Adolescents show collective intelligence which can be driven by a geometric mean rule of thumb.

Author information

1
School of Biological Sciences, University of Bristol, Bristol, United Kingdom.
2
Instituto Cajal, Consejo Superior de Investigaciones Científicas, Madrid, Spain.
3
Champalimaud Research, Champalimaud Center for the Unknown, Lisbon, Portugal.
4
Department of Psychology, University of Bath, Bath, United Kingdom.

Abstract

How effective groups are in making decisions is a long-standing question in studying human and animal behaviour. Despite the limited social and cognitive abilities of younger people, skills which are often required for collective intelligence, studies of group performance have been limited to adults.

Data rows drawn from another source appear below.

(** [main] from the keys to the consensus engine: the address book is built from
    the genesis, the state starts from the genesis certificate, and the engine
    runs under the address of its key.  [traversal] is the order in which the
    genesis accounts are visited. *)
Definition boot `{!Profile} {C} `{!Lru C} (keystore_path : Path) (vrf_priv_key password : string) (read_ok : bool)
    (traversal : list (string * GenesisAccount)) (params : GenesisParameters) (now : N) (fs : Fs)
    : outcome (result (Config * Sys (C := C)) NodeError) :=
  keys ← authority_validator_keys true (Some keystore_path) (Some vrf_priv_key) password read_ok fs;
  match keys with
  | Err e => Done (Err e)
  | Ok None => Panicked
  | Ok (Some keys) =>
      ab ← update_from_genesis ∅ traversal;
      address ← authority_address keys;
      Done (Ok (mkConfig address keys params, sys_new genesis_qc now ab))
  end.
End authority.

(** ** The modes of [main] *)
Record Args := mkArgs {
  bootstrap : bool;
  bootstrap_node : list string;
  p2p_port : N;
  get_peer_id_flag : bool;
  dev : bool;
  db_path : string;
  metrics_port : N;
  ws_port : N;
  rpc_port : N;
  is_authority : bool;
  arg_keystore_path : option string;
  arg_vrf_priv_key : option string;
  password : option string;
}.

Inductive StartMode := PrintPeerId | WriteGenesis | RunNode (bootstrap_peer : bool).

(** [--get-peer-id] wins over [--bootstrap]; a node without bootstrap addresses is
    itself one. *)
Definition start_mode (args : Args) : StartMode :=
  if get_peer_id_flag args then PrintPeerId
  else if bootstrap args then WriteGenesis
  else RunNode (bool_decide (bootstrap_node args = [])).

(** ** The WebSocket *)
Definition side_debug (s : Side) : string :=
  match s with
  | Bid => "Bid"
  | Ask => "Ask"
  end.

Definition event_json (event : EngineEvent) : Json :=
  match event with
  | TradeExecuted maker_id taker_id price quantity =>
      JObj [("type"%string, JStr "TRADE"%string); ("maker_id"%string, JNum maker_id);
            ("taker_id"%string, JNum taker_id); ("price"%string, JNum price); ("quantity"%string, JNum quantity)]
  | OrderPlaced id _ price quantity side =>
      JObj [("type"%string, JStr "ORDER_PLACED"%string); ("id"%string, JNum id); ("price"%string, JNum price);
            ("quantity"%string, JNum quantity); ("side"%string, JStr (side_debug side))]
  | OrderCancelled id => JObj [("type"%string, JStr "ORDER_CANCELLED"%string); ("id"%string, JNum id)]
  | IntentResolved intent_id winning_solver winning_amount =>
      JObj [("type"%string, JStr "INTENT_RESOLVED"%string); ("intent_id"%string, JStr intent_id);
            ("winning_solver"%string, JStr winning_solver); ("winning_amount"%string, JNum winning_amount)]
  end.

(** What the broadcast channel gives a subscriber: an event, the news that events
    were overwritten before they were read, or the end. *)
Inductive Recv := Received (event : EngineEvent) | Lagged (missed : N) | Closed.

(** The loop of a connection: the texts that were sent.  [sends] are the outcomes
    of the sends. *)
Fixpoint handle_socket `{!JsonText} (rx : list Recv) (sends : list bool) : list string :=
  match rx, sends with
  | Received event :: rx, true :: sends => json_to_string (event_json event) :: handle_socket rx sends
  | _, _ => []
  end.

(** ** Settlement on the first layer *)
Record SettlementEngine := mkSettlementEngine { se_signer : bytes; se_contract_address : bytes }.

(** The three texts are parsed by alloy and the url crate, and each must be
    valid. *)
Definition settlement_new (parse_url : string → bool) (parse_address parse_key : string → option bytes)
    (l1_rpc_url private_key contract_address : string) : outcome SettlementEngine :=
  if parse_url l1_rpc_url then
    address ← unwrap (parse_address contract_address);
    signer ← unwrap (parse_key private_key);
    Done (mkSettlementEngine signer address)
  else Panicked.

(** The call of the contract's [updateStateWithIntents]. *)
Record L1Call := mkL1Call {
  l1_contract : bytes;
  l1_new_state_root : bytes;
  l1_proof : bytes;
  l1_resolved_ids : list bytes;
}.

(** What becomes of a transaction: it is not sent, its receipt is lost, or it is
    mined with a status. *)
Inductive L1Fate := SendFailed | ReceiptFailed | Mined (status : bool).

Inductive SettlementLog := LogSuccess | LogReverted | LogReceiptError | LogSendError.

Definition submit_zk_batch (engine : SettlementEngine) (batch : SettlementBatch) (fate : L1Fate)
    : L1Call * SettlementLog :=
  (mkL1Call (se_contract_address engine) (new_state_root batch) (proof batch) (resolved_intent_ids batch),
   match fate with
   | SendFailed => LogSendError
   | ReceiptFailed => LogReceiptError
   | Mined true => LogSuccess
   | Mined false => LogReverted
   end).

(** The background task: one submission after the other, [fates] being theirs. *)
Fixpoint settlement_task (engine : SettlementEngine) (parse_b256 : string → option bytes)
    (events : list EngineEvent) (fates : nat → L1Fate) : list (L1Call * SettlementLog) :=
  match events with
  | [] => []
  | event :: events =>
      match settle parse_b256 event with
      | Some batch => submit_zk_batch engine batch (fates 0%nat) ::
                      settlement_task engine parse_b256 events (fates ∘ S)
      | None => settlement_task engine parse_b256 events fates
      end
  end.

(** ** The user client: one order, and what it reports. *)
Definition user_intent : PlaceOrderRequest := mkPlaceRequest 12345 99901 1 9100 10.

Inductive UserReport := TradeSuccessful (fills : list TradeExecution) | TradeFailed (message : string).

Definition user_client {S} `{!SlabOps S Order} `{!Profile} `{!Codec LogEntry} (p : MarketProcessor S)
    (link : Link) (now : N) (ios : nat → Wal.Io) : outcome (MarketProcessor S * result UserReport Status) :=
  '(p, answer) ← service_place p user_intent link now ios;
  Done (p, match answer with
           | Ok report => Ok (if ps_success report then TradeSuccessful (ps_fills report)
                              else TradeFailed (ps_message report))
           | Err status => Err status
           end).

(** ** The contract *)
Section identity_contract.
Context `{!P2pKeys} `{!P2pKeysLaws}.
Implicit Types (env : KeyEnv) (fs : Fs).

Lemma fs_write_run {E} (io : IoError → E) ok stop p content fs fs' :
  fs_write io ok stop p content fs = (fs', Ok ()) → files fs' = <[p := content]> (files fs).
Proof.
  unfold fs_write, write_all, fail. destruct (parent p); [|done].
  destruct (is_dir _ fs && ok); [|done]. destruct stop; [done|]. by intros [= <-].
Qed.

(** A start that succeeds leaves its key in the key file. *)
Lemma p2p_keypair_stored env db g fs fs' k :
  p2p_keypair env db g fs = (fs', Ok k) →
  ∃ bs, files fs' !! p2p_key_path db = Some bs ∧ secret_try_from_bytes bs = Some k.
Proof.
  unfold p2p_keypair, exists_file. unfold mbind, fsm_bind. case_bool_decide as Hex.
  - destruct Hex as [bs Hbs]. unfold read. rewrite Hbs. destruct (ke_read env); [|done].
    destruct (secret_try_from_bytes bs) as [k'|] eqn:Hk; [intros [= <- <-]; eauto|].
    cbn [ignore]. destruct (fs_write _ _ _ _ _ _) as [fs1 [[]|e]] eqn:Hw; [|done].
    intros [= <- <-]. apply fs_write_run in Hw. exists (secret_bytes g). rewrite Hw, lookup_insert_eq.
    split; [done|apply secret_roundtrip].
  - destruct (create_dir_all _ _ _ _) as [fs1 [[]|e]]; [|done].
    destruct (fs_write _ _ _ _ _ _) as [fs2 [[]|e]] eqn:Hw; [|done].
    intros [= <- <-]. apply fs_write_run in Hw. exists (secret_bytes g). rewrite Hw, lookup_insert_eq.
    split; [done|apply secret_roundtrip].
Qed.
(** Exactly the listed intents that are locked become resolved, each reported
    once, in the order of their first mention. *)
Lemma resolve_intents_spec sequencer registry ids registry' events :
  resolve_intents sequencer registry ids = (registry', events) →
  (∀ id, registry' !! id = if decide (id ∈ ids ∧ registry !! id = Some LOCKED) then Some RESOLVED else registry !! id) ∧
  ∃ settled, events = (λ id, IntentSettled id sequencer) <$> settled ∧ NoDup settled ∧
    ∀ id, id ∈ settled ↔ id ∈ ids ∧ registry !! id = Some LOCKED.
Proof.
  revert registry registry' events. induction ids as [|i ids IH]; intros registry registry' events; cbn [resolve_intents].
  - intros [= <- <-]. split; [|exists []; split_and!; [done|constructor|set_solver]].
    intros id. rewrite decide_False; [done|]. set_solver.
  - case_decide as Hi.
    + destruct (resolve_intents _ _ ids) as [r1 e1] eqn:Hr. intros [= <- <-].
      destruct (IH _ _ _ Hr) as (Hreg & settled & -> & Hnd & Hin). split.
      * intros id. rewrite Hreg. destruct (decide (id = i)) as [->|Hne].
        -- rewrite lookup_insert_eq, decide_False by naive_solver. by rewrite decide_True by set_solver.
        -- rewrite lookup_insert_ne by done. apply decide_ext. set_solver.
      * exists (i :: settled). split_and!; [done| |].
        -- constructor; [|done]. rewrite Hin, lookup_insert_eq. naive_solver.
        -- intros id. rewrite elem_of_cons, Hin, elem_of_cons. destruct (decide (id = i)) as [->|Hne].
           ++ naive_solver.
           ++ rewrite lookup_insert_ne by done. naive_solver.
    + intros Hr. destruct (IH _ _ _ Hr) as (Hreg & settled & -> & Hnd & Hin). split.
      * intros id. rewrite Hreg. apply decide_ext. set_solver.
      * exists settled. split_and!; [done..|]. intros id. rewrite Hin. set_solver.
Qed.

Using a simple task of estimating the number of sweets in jars, we show in two experiments that adolescents at least as young as 11 years old improve their estimation accuracy after a period of group discussion, demonstrating collective intelligence. Although this effect was robust to the overall distribution of initial estimates, when the task generated positively skewed estimates, the geometric mean of initial estimates gave the best fit to the data compared to other tested aggregation rules. A geometric mean heuristic in consensus decision making is also likely to apply to adults, as it provides a robust and well-performing rule for aggregating different opinions. The geometric mean rule is likely to be based on an intuitive logarithmic-like number representation, and our study suggests that this mental number scaling may be beneficial in collective decisions.

Conflict of interest statement

The authors have declared that no competing interests exist.